Esto vale incluso para el oficio insalubre del periodista, que dedica el día a seguir la actualidad con el objeto de conferirle un orden para poder contarla. Mientras informa los cambios que se desarrollan en la superficie, el periodista advierte con los años que debajo, en el sustrato, nada cambia. Aquello que permanece adopta nuevas formas, siempre distintas, en el plano de lo visible. Eso es todo. A veces este trabajo se siente inútil, una pérdida de tiempo. Se parece a narrar las olas del mar, una tras otra. Al mismo tiempo, eso no es poco, porque las olas pueden ser mansas y tranquilas o crecer hasta adoptar el poder destructivo de un tsunami. La fuerza de la ola, sin embargo, viene de abajo. Del mar.

Hace 15 días que los argentinos miramos hacia el mar. Y en estos 15 días nada cambió. Los cambios se dieron en tierra. Una dolorosa vigilia dio paso a la resignación. Antes, la angustia de los familiares de los 44 tripulantes del ARA San Juan fue también bronca y desconsuelo. La esperanza era poca, pero había casi 30 buques, nueve aeronaves y más de 4000 hombres de 18 países empeñados en lo improbable. Hace dos días, la Armada informó que ya no se persigue el milagro. No ha de ser fácil que la confirmación de la muerte de un ser querido llegue por decisión administrativa o por los dictados de un protocolo de rigor. Pero nada en esta historia es sencillo. La Justicia deberá investigar si los males atávicos de la corrupción han determinado, en 2014, la suerte de estos 44 marinos ahora muertos en el abnegado cumplimiento del deber. No sorprendería. Estamos acostumbrados, en este país, a que la codicia criminal de algunos poderosos represente la muerte de los anónimos que cumplen con su deber. Si así fuera, y aunque son tragedias muy distintas, la del ARA San Juan sería, en el mar tumultuoso del país, una ola similar a la de Once.
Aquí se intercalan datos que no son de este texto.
Lemma sweep_items_spec items m :
  mux_inv m -> kq_q (killq m) = items ->
  wp (sweep_items items) (fun _ m' => mux_inv m' /\ swept m m' /\
      kq_synced (killq m') = kq_synced (killq m) /\
      (kq_q (killq m') = [] -> Forall (fun it => ki_kill_time it < clock m')%Z items))
    (fun _ _ => False) m.
Proof.
  revert m. induction items as [|it items IH]; intros m Hinv Hq; cbn [sweep_items].
  { apply wp_ret. split_and!; [done|reflexivity|done|by constructor]. }
  apply wp_bind, wp_instant_now. intros t Ht. apply wp_bind, wp_get.
  set (m1 := set_host t _ _ _ m). 
  assert (killq_pop t (killq m1) = if decide (ki_kill_time it < t)%Z
    then (Some (ki_key it), mkKillQ items (kq_synced (killq m))) else (None, killq m)) as ->.
  { unfold killq_pop. change (killq m1) with (killq m). rewrite Hq. by case_decide. }
  case_decide as Hlt; apply wp_bind, wp_modify.
  2: { apply wp_ret. split_and!; [by eapply inv_same|by apply swept_same|done|].
       cbn. rewrite Hq. done. }
  apply wp_bind, wp_instant_now. intros t2 Ht2. cbn [clock set_killq] in Ht2.
  set (m2 := set_host t2 _ _ _ _).
  assert (H2 : mux_inv m2) by by eapply inv_same.
  assert (S2 : swept m m2) by (apply swept_same; cbn; try done; cbn in Ht2; lia).
  assert (Hcont : forall m3, mux_inv m3 -> swept m2 m3 -> killq m3 = killq m2 ->
    wp (sweep_items items) (fun _ m' => mux_inv m' /\ swept m m' /\
      kq_synced (killq m') = kq_synced (killq m) /\
      (kq_q (killq m') = [] -> Forall (fun it => ki_kill_time it < clock m')%Z (it :: items)))
    (fun _ _ => False) m3).
  { intros m3 H3 S3 Hk3. eapply wp_mono; [apply IH; [done|by rewrite Hk3]| |done].
    intros _ m' (Hi & Hs & Hsy & Hall). split_and!; [done|by etrans; [exact S2|etrans]| |].
    - rewrite Hsy, Hk3. done.
    - intros Hnil. constructor; [|by apply Hall]. destruct Hs as [_ Hc _], S3 as [_ Hc3 _].
      cbn in Hc3, Ht2. lia. }
  apply wp_bind. destruct (conn_map m1 !! ki_key it) as [c|]; [destruct (has_expired t2 c)|];
    [|apply wp_ret, Hcont; done..].
  unfold wp. rewrite kill_connection_run. apply Hcont.
  - by apply inv_kill.
  - apply swept_killed.
  - unfold killed. by destruct (pending_at _ _).
Qed.

(** The connections whose timer is still running. *)
Definition running m : gset ConnMapKey :=
  dom (filter (fun kc => will_expire (clock m) kc.2 = true) (conn_map m)).

Lemma elem_of_running k m :
  k ∈ running m <-> exists e, (expiry <$> conn_map m !! k) = Some (Some e) /\ (clock m < e)%Z.
Proof.
  unfold running. rewrite elem_of_dom. split.
  - intros [c Hc]. apply map_lookup_filter_Some in Hc as [Hk Hw]. unfold will_expire in Hw.
    cbn in Hw. rewrite Hk. simpl. destruct (expiry c) as [e|]; [|done].
    apply bool_decide_eq_true in Hw. eauto.
  - intros (e & He & Hlt). destruct (conn_map m !! k) as [c|] eqn:Hk; [|done]. simpl in He.
    injection He as He. exists c. apply map_lookup_filter_Some. split; [done|].
    unfold will_expire. cbn. rewrite He. by apply bool_decide_eq_true_2.
Qed.

Lemma running_mono m m' : swept m m' -> running m' ⊆ running m.
Proof.
  intros [He Hc _] k Hk. apply elem_of_running in Hk as (e & Hk & Hlt).
  apply elem_of_running. exists e. rewrite <- He. split; [done|lia].
Qed.

Lemma running_size m : size (running m) <= size (conn_map m).
Proof.
  unfold running. rewrite size_dom. apply map_subseteq_size, map_filter_subseteq.
Qed.

(** A queue that had to leave connections out has one whose timer runs. *)
Definition rebuilt m : Prop :=
  kq_synced (killq m) = false -> exists it, it ∈ kq_q (killq m) /\ ki_key it ∈ running m /\
    expiry <$> conn_map m !! ki_key it = Some (Some (ki_kill_time it)).

Lemma collect_none {A} size (found q : list A) :
  (collect size found q).2 = false -> size <= length (collect size found q).1 /\
  (forall x, x ∈ (collect size found q).1 -> x ∈ q ++ found).
Proof.
  revert q. induction found as [|x found IH]; intros q; simpl; [done|].
  case_decide as Hfull; simpl.
  - intros _. split; [done|]. set_solver.
  - intros Hf. destruct (IH _ Hf) as [H1 H2]. split; [done|]. intros y Hy%H2. set_solver.
Qed.

Lemma rebuilt_from_conn_map now m :
  let m1 := set_host now (tail (ticks m)) (epoll_answers m) (connect_answers m) m in
  rebuilt (set_killq (fun _ => killq_from_conn_map now (conn_map m1)) m1).
Proof.
  intros m1. unfold rebuilt, killq_from_conn_map. cbn [killq set_killq].
  set (found := omap _ _). pose proof (collect_none MUXER_KILLQ_SIZE found []) as Hcol.
  destruct (collect MUXER_KILLQ_SIZE found []) as [q synced]. cbn in *. intros ->.
  destruct Hcol as [Hlen Hin]; [done|]. destruct q as [|it q]; [cbn in Hlen; unfold MUXER_KILLQ_SIZE in Hlen; lia|].
  assert (Hit : it ∈ found) by (apply Hin; left).
  unfold found in Hit. apply list_elem_of_omap in Hit as ([k c] & Hkc & Heq).
  apply elem_of_conn_iter in Hkc. cbn in Hkc, Heq.
  destruct (will_expire now c) eqn:Hw; [|done]. unfold will_expire in Hw.
  destruct (expiry c) as [e|] eqn:He; [|done]. simplify_eq/=. apply bool_decide_eq_true in Hw.
  exists (KillItem k e). split; [rewrite sort_perm; left|]. cbn. rewrite Hkc. cbn. rewrite He.
  split; [|done]. apply elem_of_running. exists e. cbn. rewrite Hkc. cbn. by rewrite He.
Qed.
Hay, sin embargo, otra cosa que también afloró en este caso. Me refiero a la división. No hablo de saludables diferencias de opinión o de miradas, sino de posiciones abrazadas como dogmas que no dejan resquicio para el entendimiento o la tolerancia. Posiciones que implican la anulación o la aniquilación del otro. En el caso del ARA San Juan, el destino de esas vidas atrapadas en una cápsula perdida debería despertar una natural y espontánea compasión. Pero no. Las divisiones ciegas e inconciliables que marcan la historia argentina han aparecido aquí también. Ante la suerte que corrió el submarino, muchos hablan de reconsiderar el rol de las Fuerzas Armadas y de un mayor presupuesto para la institución militar. Otros, en cambio, se presentan como víctimas de la represión estatal y reclaman el "control popular" de esas mismas fuerzas. Lo han hecho después de la muerte, también trágica, del joven Rafael Nahuel, que perdió la vida el sábado pasado cuando lo alcanzó una bala de la Prefectura durante el desalojo de un predio en Villa Mascardi, ocupado por la organización mapuche a la que pertenecía.

Pero la muestra más acabada, no ya sólo de la división, sino de un odio que desprecia la vida se vio en una pintada hecha en Plaza de Mayo durante una protesta por la muerte del joven mapuche: "44 menos". Aludía, claro, a los tripulantes del ARA San Juan. Los dos asuntos más graves de una semana densa confluían en aquel síntoma enfermo que actualiza una grieta antigua, al tiempo que se alimenta de ella. Es el pasado, lo que permanece, que adopta distintas formas concretas en el tiempo. Lo que está debajo de la ola. Cambian las circunstancias, cambian los hechos, pero el odio persiste. Es el mismo. Habrá quien diga que esa pintada es el gesto aislado de algún inconsciente, un extravío sin consecuencias. Yo creo en cambio que es la expresión brutal y extrema de un sentimiento que muchos comparten.

La vida humana es una sola. Incurrirían en el mismo odio ciego aquellos que se alegraran por la muerte de Rafael Nahuel, que merece una investigación a fondo para esclarecer la forma en que actuaron los agentes de la Prefectura.

Es natural que en toda sociedad existan miradas divergentes u opuestas. Pero si no hay espacio para el diálogo y la tolerancia dentro del respeto a las reglas de juego, aflora el odio, que en su pulsión de muerte busca la aniquilación del otro.

En esta semana intensa hubo otro tema clave: los acuerdos entre el Gobierno y la oposición por el paquete de reformas. En un país de antinomias irreductibles, podrían resultar la llave que abra la puerta del diálogo y el mediano plazo. Esperemos que no se embarren. Es hora de que la clase política le ofrezca una lección a la sociedad.